'The Wicker Man': Dreadfully Funny
Saturday, September 2, 2006
In an era of careful cost accountancy and focus-group testing, it's remarkable that a movie as truly, deeply, madly foolish as "The Wicker Man" escaped the asylum. But we must be grateful for the endless guffaws and gasps and outright stunned silences it unleashes on lucky audiences.
Directed by eternal bad boy Neil LaBute ("In the Company of Men," "Nurse Betty," both odes to misogyny) from a far better 1973 original, the movie is based on the notion of an obscurely surviving pre-Christian agricultural cult that secretly practices ritual sacrifice to ensure the bounty of the harvest. This durable rural legend got its start from Caesar's "Commentaries," where the old tyrant reported accounts (hearsay only, not eyewitness) of Gallic sacrifices involving humans incarcerated in large wicker statues of human shape, then torched to make sure the pommes were red 'n' plump.
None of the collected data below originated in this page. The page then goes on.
(* ===== verification/BuildSM.v ===== *)
(** * [build_instruction_array] as a transition system

    The same lines 67-82 of [src/ironlight/src/instruction.rs] as
    [Distribution.v], read as a small-step machine: a state is the program
    point (the outer loop's test, the inner loop's test, returned,
    panicked) with the mutable locals [arr], [idx], [i], [j]. [build_step]
    has one rule per transition of the code: entering an outer iteration
    ([let (name, freq) = NAMES_FREQS[i]; let mut j = 0]), leaving the outer
    loop ([arr] is returned), one inner iteration ([arr[idx] = name; idx +=
    1; j += 1]), the failing bounds check of that write, and leaving the
    inner loop ([i += 1]).

    [build_inv] is the loop invariant; it holds in every reachable state
    ([build_inv_reachable], by induction on the reachability derivation).
    Every execution terminates and one reaches a final state
    ([build_terminates], by a decreasing measure), on the source table it
    returns [INSTR_NAMES] ([build_NAMES_FREQS_returns]), and the counters stay within their Rust types ([build_counters_bounded]).
    A returning run has an exact length ([build_step_count], stdpp's
    [nsteps]), and the panic happens exactly for overweight tables, in a
    state that is known completely ([build_panics_iff]). *)

From stdpp Require Import base list strings relations.
From Stdlib Require Import ZArith Lia.
From S2P Require Import Prelude Distribution.

Open Scope Z_scope.
Open Scope ironlight_scope.

Inductive Pc := AtOuter | AtInner | Returned | Panicked.

#[export] Instance Pc_eq_dec : EqDecision Pc.
Proof. solve_decision. Defined.

Record BuildState := mkBuildState {
  pc : Pc;
  arr : list string;
  idx : Z;
  i : Z;
  j : Z;
}.

Section Machine.
Variable names_freqs : list (string * Z).

Inductive build_step : BuildState -> BuildState -> Prop :=
  | step_outer_enter a x k l :
      k < Z.of_nat (length names_freqs) ->
      build_step (mkBuildState AtOuter a x k l) (mkBuildState AtInner a x k 0)
  | step_outer_exit a x k l :
      Z.of_nat (length names_freqs) <= k ->
      build_step (mkBuildState AtOuter a x k l) (mkBuildState Returned a x k l)
  | step_inner_write a x k l name freq :
      names_freqs !! Z.to_nat k = Some (name, freq) -> l < freq ->
      0 <= x < Z.of_nat (length a) ->
      build_step (mkBuildState AtInner a x k l)
                 (mkBuildState AtInner (<[Z.to_nat x := name]> a) (x + 1) k (l + 1))
  | step_inner_panic a x k l name freq :
      names_freqs !! Z.to_nat k = Some (name, freq) -> l < freq ->
      ~ (0 <= x < Z.of_nat (length a)) ->
      build_step (mkBuildState AtInner a x k l) (mkBuildState Panicked a x k l)
  | step_inner_exit a x k l name freq :
      names_freqs !! Z.to_nat k = Some (name, freq) -> freq <= l ->
      build_step (mkBuildState AtInner a x k l) (mkBuildState AtOuter a x (k + 1) l).
(* ===== verification/Disasm.v ===== *)
(** * The disassembler: [impl fmt::Display for Instruction]

    Models lines 146-207 of [src/ironlight/src/instruction.rs]. [fmt] is
    the [fmt] method: it reduces [dst] and [src] modulo
    [REGISTER_COUNT as u8] (a remainder by zero panics: [RemainderByZero]),
    looks the mnemonic up in [INSTR_NAMES] (an index past the table panics:
    [NameIndexOutOfBounds]) and matches it against the string patterns of
    the source in their order. The formatter is a [String] sink, which never
    fails, so the text is the whole result.

    [Asm] is the closed set of rendering families (the tagged variant the
    spec's design notes ask for); [decode] classifies an instruction into
    it and [print_asm] prints a family. They re-express the same match as
    [fmt] (so [fmt_as_decode], that the string dispatch of the source is
    [print_asm] after [decode], is a bridge, not a property); the theorems
    about text go through them. *)

From stdpp Require Import base list strings.
From Stdlib Require Import ZArith Lia Ascii.
From S2P Require Import Prelude Config Instruction Distribution.

Open Scope Z_scope.

(** Why [fmt] can panic. *)
Inductive FmtError :=
  | RemainderByZero
  | NameIndexOutOfBounds (index : Z).

(** The or-patterns of the two-register and register-memory arms. *)
Definition TWO_REG_NAMES : list string :=
  ["IADD_RS"; "IMUL_R"; "IMULH_R"; "ISMULH_R"; "IMUL_RCP"; "IXOR_R"; "IROR_R";
   "IROL_R"; "ISWAP_R"; "FSWAP_R"; "FADD_R"; "FSUB_R"; "FSCAL_R"; "FMUL_R";
   "FSQRT_R"].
The original -- which I cannot remember much of anything about except a certain dance sequence featuring Rod Stewart's then-girlfriend -- was fairly generic in its evocation of these nasty farmer-druids. Led by aristocratic Christopher Lee, then as now reliably ascetic and spooky at once, they cooked a poor cop played by Edward Woodward, later of "Breaker Morant" and "The Equalizer." The screenplay was by no less a scribe than Anthony Shaffer, who had already written his famous "Sleuth" and was the less-talented brother of Peter ("Equus," "Amadeus") Shaffer. Amusing trivia department: Some time after the end of the production, Shaffer married one of the actresses, Diane Cilento, an ex-wife of Sean Connery's. It's one of the few times the writer ever got the girl.
Now about the dance. The girlfriend, Britt Ekland, was naked and the dance was rather a -- hmm, how can I say this? -- rather a thrilling thing. It certainly made the '70s easier to bear. At the same time, it was long rumored (an urban myth, never proved or disproved) that Stewart, the rock millionaire, immediately bought up all the prints and had them destroyed and that was why, for so long, "The Wicker Man" was rarely seen. (The magazine Cinefantastique, whose account of this scandal I am remembering, had an excellent in-depth story on the legendary "Wicker Man.")
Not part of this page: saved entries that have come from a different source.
(* ===== verification/RegEquiv.v ===== *)
(** * Instructions equal up to register reduction

    [fmt] reads the [dst] and [src] bytes through [x mod (REGISTER_COUNT as
    u8)], except in the [CFROUND] and [INEG_R] arms, which print the raw
    [dst] byte. [instr_equiv] relates instructions that agree on every field
    once the register bytes are reduced; it is an equivalence, [classify] is
    a morphism for it on every mnemonic but those two, and so an
    instruction renders as its register-normalised form
    ([fmt_normalize]). Those two arms are exactly the ones that break the
    equivalence ([classify_proper_iff], [fmt_ineg_r_not_equiv_invariant]). The
    reduction itself divides by [REGISTER_COUNT as u8], which misprints
    registers on a VM of 256 registers or more
    ([Disasm.fmt_register_count_truncated]). *)

From stdpp Require Import base list strings.
From Stdlib Require Import ZArith Lia Morphisms.
From S2P Require Import Prelude Config Instruction Distribution Disasm.

Open Scope Z_scope.

Section RegEquiv.
Context `{VMConfig}.
Implicit Types i j : Instruction.

Definition instr_equiv i j : Prop :=
  opcode i = opcode j /\ mod_ i = mod_ j /\ imm32 i = imm32 j /\
  dst i mod register_divisor = dst j mod register_divisor /\
  src i mod register_divisor = src j mod register_divisor.

(** The representative with reduced register bytes. *)
Definition normalize i : Instruction :=
  new (opcode i) (dst i mod register_divisor) (src i mod register_divisor) (mod_ i) (imm32 i).

(** The same instruction with its [dst] byte moved up by [k]. *)
Definition dst_twin i (k : Z) : Instruction :=
  new (opcode i) (dst i + k) (src i) (mod_ i) (imm32 i).

(** The mnemonics whose arm prints a raw register byte. *)
Definition reads_raw_dst (name : string) : bool :=
  String.eqb name "CFROUND" || String.eqb name "INEG_R".

#[export] Instance instr_equiv_equiv : Equivalence instr_equiv.
Proof.
  split.
  - intros i. unfold instr_equiv. tauto.
  - intros i j (? & ? & ? & ? & ?). unfold instr_equiv. auto.
  - intros i j k (? & ? & ? & ? & ?) (? & ? & ? & ? & ?). unfold instr_equiv.
    repeat split; congruence.
Qed.

#[export] Instance instr_equiv_dec i j : Decision (instr_equiv i j).
Proof. unfold instr_equiv. apply _. Defined.

Lemma normalize_equiv i : register_divisor <> 0 -> instr_equiv i (normalize i).
Proof.
  intros Hrd. unfold instr_equiv, normalize, new; simpl.
  rewrite !Z.mod_mod by exact Hrd. tauto.
Qed.

#[export] Instance get_address_reg_dst_proper : Proper (instr_equiv ==> eq) get_address_reg_dst.
Proof.
  intros i j (_ & Hm & _). unfold get_address_reg_dst, get_mod_cond, get_mod_mem.
  by rewrite Hm.
Qed.

(** [classify] depends on the register bytes only through their reduction,
    for every mnemonic whose arm does not print the raw [dst] byte. *)
Lemma classify_proper name :
  reads_raw_dst name = false -> Proper (instr_equiv ==> eq) (classify name).
Proof.
  intros Hraw i j Hij. pose proof Hij as (_ & _ & Himm & Hd & Hs).
  unfold reads_raw_dst in Hraw. apply orb_false_iff in Hraw as [Hcf Hng].
  unfold classify, get_imm32. rewrite Hd, Hs, Himm, (get_address_reg_dst_proper i j Hij).
  rewrite Hcf, Hng. reflexivity.
Qed.

Lemma decode_lookup_equiv i j :
  instr_equiv i j -> INSTR_NAMES !! Z.to_nat (opcode i) = INSTR_NAMES !! Z.to_nat (opcode j).
Proof. intros (Ho & _). by rewrite Ho. Qed.

(** C22: for every mnemonic other than [CFROUND] and [INEG_R], an
    instruction disassembles exactly as the instruction with its register
    bytes reduced modulo [REGISTER_COUNT as u8]: the text depends on the
    registers only through the registers of the VM they select. *)
Theorem fmt_normalize i name :
  register_divisor <> 0 -> INSTR_NAMES !! Z.to_nat (opcode i) = Some name ->
  reads_raw_dst name = false -> fmt i = fmt (normalize i).
Proof.
  intros Hrd Hname Hraw. pose proof (normalize_equiv i Hrd) as Heq.
  rewrite !fmt_as_decode. unfold decode.
  rewrite <- (decode_lookup_equiv _ _ Heq), Hname.
  destruct (register_divisor =? 0); [reflexivity|]. cbn [fmap result_fmap].
  by rewrite (classify_proper name Hraw i (normalize i) Heq).
Qed.
(** A positive divisor is a [u8] value, so the byte [register_divisor]
    is a register byte equivalent to [0]. *)
Lemma divisor_equiv_zero (o : Z) :
  0 < register_divisor -> instr_equiv (new o 0 0 0 0) (new o register_divisor 0 0 0).
Proof.
  intros Hrd. unfold instr_equiv, new; simpl. rewrite Z.mod_same, Z.mod_0_l by lia.
  repeat split.
Qed.

(** C33: among all mnemonics, [classify] respects the register reduction
    exactly on those whose arm does not print the raw [dst] byte: for
    [CFROUND] and [INEG_R], the bytes [0] and [REGISTER_COUNT as u8] select
    the same register but are classified differently. *)
Theorem classify_proper_iff name :
  0 < register_divisor ->
  Proper (instr_equiv ==> eq) (classify name) <-> reads_raw_dst name = false.
Proof.
  intros Hrd. split; [|apply classify_proper].
  intros Hp. destruct (reads_raw_dst name) eqn:Hraw; [exfalso|reflexivity].
  pose proof (Hp _ _ (divisor_equiv_zero 0 Hrd)) as E.
  unfold reads_raw_dst in Hraw.
  apply orb_true_iff in Hraw as [Hn | Hn]; apply String.eqb_eq in Hn as ->;
    cbn in E; injection E; lia.
Qed.

(** C31: the [INEG_R] arm breaks the register-reduction equivalence
    on every instruction it prints: a well-formed [INEG_R] instruction and
    its twin whose [dst] byte is larger by [REGISTER_COUNT as u8] select
    the same register, yet their disassembly differs. *)
Theorem fmt_ineg_r_not_equiv_invariant i :
  0 < register_divisor -> Instruction_wf i ->
  INSTR_NAMES !! Z.to_nat (opcode i) = Some "INEG_R" ->
  dst i + register_divisor < 256 ->
  Instruction_wf (dst_twin i register_divisor) /\
  instr_equiv i (dst_twin i register_divisor) /\
  fmt i <> fmt (dst_twin i register_divisor).
Proof.
  intros Hrd (Ho & Hd & Hs & Hm & Hx) Hname Hlt. unfold in_width in *.
  split_and!.
  - unfold Instruction_wf, dst_twin, new, in_width; simpl. lia.
  - unfold instr_equiv, dst_twin, new; simpl. split_and!; try reflexivity.
    rewrite <- Z.add_mod_idemp_r, Z.mod_same, Z.add_0_r by lia. reflexivity.
  - rewrite (fmt_ineg_r_eq i), (fmt_ineg_r_eq (dst_twin i register_divisor)) by (lia || exact Hname).
    unfold dst_twin, new; simpl. intros E. injection E as E.
    rewrite !append_string_nil in E. apply fmt_u_inj in E; lia.
Qed.

End RegEquiv.

Lemma fmt_normalize_witness :
  register_divisor <> 0 /\
  INSTR_NAMES !! Z.to_nat (opcode (new 0 9 10 0 0)) = Some "IADD_RS" /\
  reads_raw_dst "IADD_RS" = false /\
  fmt (new 0 9 10 0 0) = fmt (normalize (new 0 9 10 0 0)).
Proof.
  assert (Hn : INSTR_NAMES !! Z.to_nat (opcode (new 0 9 10 0 0)) = Some "IADD_RS")
    by (vm_compute; reflexivity).
  assert (Hr : reads_raw_dst "IADD_RS" = false) by reflexivity.
  split; [exact randomx_divisor_nonzero|]. split; [exact Hn|]. split; [exact Hr|].
  exact (fmt_normalize _ _ randomx_divisor_nonzero Hn Hr).
Defined.

Lemma classify_proper_iff_witness :
  0 < register_divisor /\ ~ Proper (instr_equiv ==> eq) (classify "CFROUND").
Proof.
  assert (Hrd : 0 < register_divisor) by (vm_compute; reflexivity).
  split; [exact Hrd|]. intros Hp.
  apply (classify_proper_iff "CFROUND" Hrd) in Hp. discriminate Hp.
Defined.

Lemma fmt_ineg_r_not_equiv_invariant_witness :
  0 < register_divisor /\ Instruction_wf (new 84 1 0 0 0) /\
  INSTR_NAMES !! Z.to_nat (opcode (new 84 1 0 0 0)) = Some "INEG_R" /\
  fmt (new 84 1 0 0 0) <> fmt (dst_twin (new 84 1 0 0 0) register_divisor).
Proof.
  assert (Hrd : 0 < register_divisor) by (vm_compute; reflexivity).
  assert (Hwf : Instruction_wf (new 84 1 0 0 0)) by (vm_compute; intuition discriminate).
  assert (Hn : INSTR_NAMES !! Z.to_nat (opcode (new 84 1 0 0 0)) = Some "INEG_R")
    by (vm_compute; reflexivity).
  assert (Hlt : dst (new 84 1 0 0 0) + register_divisor < 256) by (vm_compute; reflexivity).
  split_and!; [exact Hrd | exact Hwf | exact Hn |].
  exact (proj2 (proj2 (fmt_ineg_r_not_equiv_invariant _ Hrd Hwf Hn Hlt))).
Defined.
Only Stewart can say whether this is true, and he's not talking. I do believe that in a few years, Nicolas Cage will buy up all the prints to this "Wicker Man" and burn them . I'll be happy to help him.
Cage, looking for some reason unhealthily gaunt, plays a California state trooper who is traumatized, a la "Vertigo," by proximity to an accident he could not prevent. In that state of shock, he receives a letter from an ex-fiancee, telling him that she had been pregnant by him, that she had a daughter and now, six years later, the daughter is missing. She lives on an island called Summersisle in upstate Washington. Naturally, Cage's character, Edward Malus, goes to investigate.
Of course what seems to have drawn bad-boy LaBute to the project (he also wrote it and presumably was the prime mover) is a chance to redesign Shaffer's original cult along lines more to his liking -- or perhaps I should say, disliking. He conjures up a goddess cult, a matriarchal society in which men are tongueless slaves and toil anonymously in the background, while the ladies, dressed up like extras in "Gone With the Wind," preen and gibber in the foreground. The object lesson would appear to be something about the evils of matriarchy, and the Christopher Lee role is now filled by Ellen Burstyn in high dudgeon as queen bee (the bee metaphor is used throughout) and mayor-for-life, called Sister Summersisle.
Now let me tell you, you haven't seen anything till you've seen Burstyn, her face painted blue and white like a Duke fan, doing the hootchy-cootchy and shaking herself all about, as she leads the colony of revelers to the wicker man. I should add that everyone else in the mad parade is wearing animal masks; thus, the whole thing looks like a somewhat tawdry road-show production of "A Midsummer Night's Dream," in which the cast has gotten drunk on Rock Star and vodka and is staggering incomprehensibly around a haunted woods.
That's very enjoyable. I haven't had such a good laugh at the movies since the Bride cut off the top half of O-Ren Ishii's head in "Kill Bill."
But the fundamental problem is that the mechanics of the thriller are utterly alien to poor LaBute. He never builds a coherent chain of clues for Cage's character to follow; there's no sense of the conspiracy being unraveled, a layer at a time. There's almost no intellectual aspect to the movie at all. Rather, the scrawny Cage (son, eat some pancakes!) wanders about in a state of semi-hysteria yelling at old women and having hallucinations about dead children. It's quite unpleasant, when it isn't completely goofy.
The Wicker Man (115 minutes) is rated PG-13 for violence and disturbing images.